- _Aim of the exercise_
In the records below, find the line with "Definition number_strict_eq (x" and the line with "array has a". Print both exactly, along with every line between them, and no other line.

▬▬▬▬▬▬

(** * glob-diff: snapshot validation, snapshot builder and differ

    A shallow embedding of [src/glob-diff.ts].

    - JavaScript numbers are IEEE 754 binary64 values: [float], with
      [===] on numbers modelled by [PrimFloat.eqb].
    - A snapshot object ([GlobDiffSnapshot]) is a finite map from file
      path to file snapshot: [gmap string GlobDiffFileSnapshot].
    - Values whose shape the program checks at run time (the [any]
      argument of [isValidGlobDiffSnapshot]) are modelled by [value].
    - Asynchronous code that touches the file system is written in a
      state and error monad [IO] over a model of the file system, which
      also records the trace of file-system calls. *)

From Stdlib Require Import Ascii Floats.
From stdpp Require Import gmap strings list fin_maps pretty.

Set Warnings "-register-all,-clear-no-such-hyp".

(** ** Run-time values *)

(** The JavaScript values the program can be handed where its types say
    [any]: what [JSON.parse] returns, or what an untyped caller passes as
    [options.snapshot]. Objects list their own enumerable properties in
    enumeration order. *)
Inductive value : Type :=
| VUndefined
| VNull
| VBool (b : bool)
| VNumber (x : float)
| VString (s : string)
| VFunction
| VArray (elems : list value)
| VObject (props : list (string * value)).

(** [typeof v] *)
Definition typeof (v : value) : string :=
  match v with
  | VUndefined => "undefined"
  | VNull => "object"
  | VBool _ => "boolean"
  | VNumber _ => "number"
  | VString _ => "string"
  | VFunction => "function"
  | VArray _ => "object"
  | VObject _ => "object"
  end.

(** [x === y] on numbers: IEEE equality ([NaN] differs from itself, the
    two zeros are equal). *)
Definition number_strict_eq (x y : float) : bool := PrimFloat.eqb x y.

(** Truthiness of a value, as tested by [if (v)], [!v] and [v && ...]. *)
Definition truthy (v : value) : bool :=
  match v with
  | VUndefined | VNull => false
  | VBool b => b
  | VNumber x => negb (number_strict_eq x 0 || negb (number_strict_eq x x))
  | VString s => negb (bool_decide (s = ""))
  | VFunction | VArray _ | VObject _ => true
  end.

(** The elements of an array paired with their index keys ["0"], ["1"], ... *)
Fixpoint indexed_from (i : nat) (elems : list value) : list (string * value) :=
  match elems with
  | [] => []
  | e :: rest => (pretty i, e) :: indexed_from (S i) rest
  end.

(** [Object.entries(v)]: the own enumerable string-keyed properties. *)
Definition Object_entries (v : value) : list (string * value) :=
  match v with
  | VObject props => props
  | VArray elems => indexed_from 0 elems
  | _ => []
  end.

(** Own-property lookup in a property list. *)
Fixpoint own_property (key : string) (props : list (string * value)) : option value :=
  match props with
  | [] => None
  | (k, v) :: rest => if bool_decide (k = key) then Some v else own_property key rest
  end.

(** [key in v], for the two keys the program asks about (["hash"] and
    ["mtimeMs"]): no prototype of a plain object or of an array has a
    property of either name, so only own properties count. *)
Definition has_property (key : string) (v : value) : bool :=
  bool_decide (is_Some (own_property key (Object_entries v))).

(** [v[key]] (and [v.key]); a missing property reads as [undefined]. *)
Definition get_property (v : value) (key : string) : value :=
  default VUndefined (own_property key (Object_entries v)).

(** ** Snapshot shape validation *)

(** [v === null] *)
Definition is_null (v : value) : bool :=
  match v with VNull => true | _ => false end.

(** The condition of the [if] in the loop of [isValidGlobDiffSnapshot]:
    true when the entry makes the validator return [false]. *)
Definition isInvalidEntry (entry : string * value) : bool :=
  let '(filePath, fileSnapshot) := entry in
  bool_decide (typeof (VString filePath) ≠ "string")
  || bool_decide (typeof fileSnapshot ≠ "object")
  || is_null fileSnapshot
  || negb (has_property "hash" fileSnapshot)
  || negb (has_property "mtimeMs" fileSnapshot)
  || bool_decide (typeof (get_property fileSnapshot "hash") ≠ "string")
  || bool_decide (typeof (get_property fileSnapshot "mtimeMs") ≠ "number").

(** [isValidGlobDiffSnapshot(snapshot)]: the loop returns [false] at the
    first offending entry and [true] when there is none. *)
Definition isValidGlobDiffSnapshot (snapshot : value) : bool :=
  if bool_decide (typeof snapshot ≠ "object") || is_null snapshot then false
  else forallb (λ entry, negb (isInvalidEntry entry)) (Object_entries snapshot).

(** ** Typed snapshots *)

Record GlobDiffFileSnapshot : Type := {
  hash : string;
  mtimeMs : float;
}.

Abbreviation GlobDiffSnapshot := (gmap string GlobDiffFileSnapshot).

(** The view of a validated entry at the type [GlobDiffFileSnapshot]:
    its [hash] and [mtimeMs] fields (the program reads no other). *)
Definition asFileSnapshot (fileSnapshot : value) : option GlobDiffFileSnapshot :=
  match get_property fileSnapshot "hash", get_property fileSnapshot "mtimeMs" with
  | VString h, VNumber m => Some {| hash := h; mtimeMs := m |}
  | _, _ => None
  end.

(** The view of a validated value at the type [GlobDiffSnapshot], which
    the type guard [snapshot is GlobDiffSnapshot] licenses. *)
Definition asSnapshot (snapshot : value) : GlobDiffSnapshot :=
  list_to_map (omap (λ entry, pair entry.1 <$> asFileSnapshot entry.2)
                    (Object_entries snapshot)).

(** ** Changes *)

Inductive GlobDiffChangeType : Type := Create | Delete | Update.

▬▬▬▬▬▬

- _Solution for this task_
Definition number_strict_eq (x y : float) : bool := PrimFloat.eqb x y.

(** Truthiness of a value, as tested by [if (v)], [!v] and [v && ...]. *)
Definition truthy (v : value) : bool :=
  match v with
  | VUndefined | VNull => false
  | VBool b => b
  | VNumber x => negb (number_strict_eq x 0 || negb (number_strict_eq x x))
  | VString s => negb (bool_decide (s = ""))
  | VFunction | VArray _ | VObject _ => true
  end.

(** The elements of an array paired with their index keys ["0"], ["1"], ... *)
Fixpoint indexed_from (i : nat) (elems : list value) : list (string * value) :=
  match elems with
  | [] => []
  | e :: rest => (pretty i, e) :: indexed_from (S i) rest
  end.

(** [Object.entries(v)]: the own enumerable string-keyed properties. *)
Definition Object_entries (v : value) : list (string * value) :=
  match v with
  | VObject props => props
  | VArray elems => indexed_from 0 elems
  | _ => []
  end.

(** Own-property lookup in a property list. *)
Fixpoint own_property (key : string) (props : list (string * value)) : option value :=
  match props with
  | [] => None
  | (k, v) :: rest => if bool_decide (k = key) then Some v else own_property key rest
  end.

(** [key in v], for the two keys the program asks about (["hash"] and
    ["mtimeMs"]): no prototype of a plain object or of an array has a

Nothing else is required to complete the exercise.